One of the highest honors any Israeli can receive is being asked to light a torch as part of the emotionally moving Independence Day ceremony. This year, at this strange and challenging pandemic-ridden stage of human evolution, Mount Herzl will be relatively and eerily quiet on the evening of April 28, as the melancholy of Memorial Day ebbs away and gives way to the joy of celebrating the fact that Jews have their own national homeland.
Each year, the chosen 12 women and men represent as many segments of Israeli society as possible, across the many socio-ethnic strands, and the various strata of cultural, civilian and military life here. With the former in mind, it makes perfect sense to hand one of the torches to a musician who has championed multiculturalism and mutual acceptance, both here and across the globe for close to 20 years.

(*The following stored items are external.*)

(** * iNFINITE AI 2025: the Flask service of [src/main.py]

    A shallow embedding of the service: the three Prometheus metrics it
    declares, the [before_request] / [after_request] hooks, the five views,
    the rule for static files that [Flask(__name__)] adds to them, and the
    way Flask and Werkzeug run a request through them.  The metrics registry is the
    only state shared between requests and is threaded explicitly; the clock
    ([time.time()], [datetime.utcnow()]) and what the other collectors of
    the default registry report are inputs of every request.

    Python floats are written as the rationals they denote; counter values,
    which [prometheus_client] only ever moves by [inc()], are natural
    numbers. *)

From Stdlib Require Import ZArith QArith Ascii String Lia.
From stdpp Require Import base option list gmap strings pretty.

Set Warnings "-register-all,-clear-no-such-hyp".

Local Open Scope string_scope.
Local Open Scope N_scope.

(** ** Python values that travel as JSON *)

(** What [request.get_json()] can return and what [jsonify] is given:
    [None], [bool], [int], [float], [str], [list] and [dict] (a [dict] keeps
    the order in which its keys were written). *)
Inductive json : Type :=
| JNull
| JBool (b : bool)
| JInt (n : Z)
| JFloat (q : Q)
| JStr (s : string)
| JList (items : list json)
| JDict (fields : list (string * json)).

(** Python's truth value, the test behind [if not data]. *)
Definition truthy (v : json) : bool :=
  match v with
  | JNull => false
  | JBool b => b
  | JInt n => negb (n =? 0)%Z
  | JFloat q => negb (Qeq_bool q 0)
  | JStr s => match s with EmptyString => false | String _ _ => true end
  | JList items => match items with [] => false | _ :: _ => true end
  | JDict fields => match fields with [] => false | _ :: _ => true end
  end.

(** [d[key]] for a dict value; anything else has no fields. *)
Fixpoint assoc (key : string) (fields : list (string * json)) : option json :=
  match fields with
  | [] => None
  | (k, v) :: rest => if String.eqb k key then Some v else assoc key rest
  end.

Definition field (key : string) (v : json) : option json :=
  match v with
  | JDict fields => assoc key fields
  | _ => None
  end.

(** ** [datetime] and [isoformat] *)

Record datetime : Type := {
  year : N; month : N; day : N;
  hour : N; minute : N; second : N; microsecond : N }.

Definition is_leap (y : N) : bool :=
  ((y mod 4 =? 0) && negb (y mod 100 =? 0)) || (y mod 400 =? 0).

Definition days_in_month (y m : N) : N :=
  if m =? 2 then (if is_leap y then 29 else 28)
  else if (m =? 4) || (m =? 6) || (m =? 9) || (m =? 11) then 30
  else 31.

(** The ranges every [datetime] object satisfies (its constructor raises
    [ValueError] outside them). *)
Definition valid_datetime (d : datetime) : bool :=
  (1 <=? year d) && (year d <=? 9999) &&
  (1 <=? month d) && (month d <=? 12) &&
  (1 <=? day d) && (day d <=? days_in_month (year d) (month d)) &&
  (hour d <=? 23) && (minute d <=? 59) && (second d <=? 59) &&
  (microsecond d <=? 999999).

Definition digit_char (n : N) : ascii := ascii_of_N (48 + n mod 10).

(** [zpad w n] writes the [w] low decimal digits of [n]: the format
    ["%0wd"] for every [n] below [10^w], which the ranges above ensure at
    each use. *)
Fixpoint zpad (w : nat) (n : N) : string :=
  match w with
  | O => EmptyString
  | S w' => zpad w' (n / 10) +:+ String (digit_char n) EmptyString
  end.

(** [datetime.isoformat()] of a naive datetime: [YYYY-MM-DDTHH:MM:SS], and
    [.ffffff] after it when the microsecond is not zero. *)
Definition isoformat (d : datetime) : string :=
  zpad 4 (year d) +:+ "-" +:+ zpad 2 (month d) +:+ "-" +:+ zpad 2 (day d)
  +:+ "T" +:+ zpad 2 (hour d) +:+ ":" +:+ zpad 2 (minute d)
  +:+ ":" +:+ zpad 2 (second d)
  +:+ (if microsecond d =? 0 then "" else "." +:+ zpad 6 (microsecond d)).

(** *** Reading an ISO-8601 date-time back *)

Definition digit_val (c : ascii) : option N :=
  let n := N_of_ascii c in
  if (48 <=? n) && (n <=? 57) then Some (n - 48) else None.

(** Reads exactly [w] decimal digits off the front of [s], most significant
    first, on top of the value [acc] read so far. *)
Fixpoint take_digits (w : nat) (acc : N) (s : string) : option (N * string) :=
  match w with
  | O => Some (acc, s)
  | S w' =>
      match s with
      | EmptyString => None
      | String c rest =>
          match digit_val c with
          | Some v => take_digits w' (10 * acc + v) rest
          | None => None
          end
      end
  end.

Definition expect (c : ascii) (s : string) : option string :=
  match s with
  | String c' rest => if Ascii.eqb c c' then Some rest else None
  | EmptyString => None
  end.

(** The extended ISO-8601 calendar date and time of day, with an optional
    six-digit fraction of the second; the fields must be in range. *)
Definition parse_iso8601 (s : string) : option datetime :=
  '(y, s) ← take_digits 4 0 s; s ← expect "-" s;
  '(mo, s) ← take_digits 2 0 s; s ← expect "-" s;
  '(d, s) ← take_digits 2 0 s; s ← expect "T" s;
  '(h, s) ← take_digits 2 0 s; s ← expect ":" s;
  '(mi, s) ← take_digits 2 0 s; s ← expect ":" s;
  '(se, s) ← take_digits 2 0 s;
  '(us, s) ← match s with
              | EmptyString => Some (0, s)
              | _ => s ← expect "." s; take_digits 6 0 s
              end;
  match s with
  | EmptyString =>
      let r := {| year := y; month := mo; day := d; hour := h;
                  minute := mi; second := se; microsecond := us |} in
      if valid_datetime r then Some r else None
  | String _ _ => None
  end.

Definition well_formed_iso8601 (s : string) : Prop :=
  is_Some (parse_iso8601 s).

(** ** The metrics registry *)

(** A histogram child as [prometheus_client] keeps it: the running sum and
    one count per upper bound (not yet cumulative). *)
Record histogram : Type := { h_sum : Q; h_buckets : list N }.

Idan Raichel is one of Israel’s best known and most internationally successful singer-songwriters. He has worked with a broad sweep of artists, from all sorts of ethnic and artistic backdrops, and in particular, helped to bring musicians from the Israeli-Ethiopian community into the spotlight. His 2002 release, The Idan Raichel Project, became the country’s biggest-selling album of 2003, and he has been a torchbearer for the manifold Israeli cultural mosaic across the globe for many years.
Raichel learned of the state plaudit from Culture and Sport Minister Miri Regev, who oversees the Independence Day program, in a Zoom session on Tuesday evening. The musician was visibly moved when he got the official notification and said he would run off “to tell my mom.”
The minister noted the hit song “Shevet Achim Ve’achayot” (“A Tribe of Brothers and Sisters”), initiated last year by Army Radio, which featured more than 30 of the country’s leading pop and rock performers. The lyrics were written by Doron Meladie and the song was scored by Raichel. Regev said the song “encapsulates his [Raichel’s] musical lifework, a musical string bridge between all parts of the nation, across the range of its sounds and voices.”
Regev noted that Raichel’s message of togetherness was particularly poignant now.
“At this time, as we battle with the coronavirus pandemic, when the mutual guarantee and the art of joining hearts are so important, notwithstanding the physical distance, Idan Raichel’s musical oeuvre is a font of living water of love for Israel, of unity and cohesion in our nation.”
Raichel was quick to salute his hometown of Kfar Saba. He is currently located elsewhere and said he misses the city, and is looking forward to returning there and to his studio “after we overcome the corona challenge.”
This year’s Independence Day ceremony will take place without an audience at Mount Herzl, with the proceedings transmitted on TV and across a wide range of digital platforms. Even so, Regev noted that the event will not be missing the customary pomp and circumstance.
“This year, too, the ceremony will be given its full state, and emotional, due and will reflect the range of voices in Israeli society, to the glory of the State of Israel.”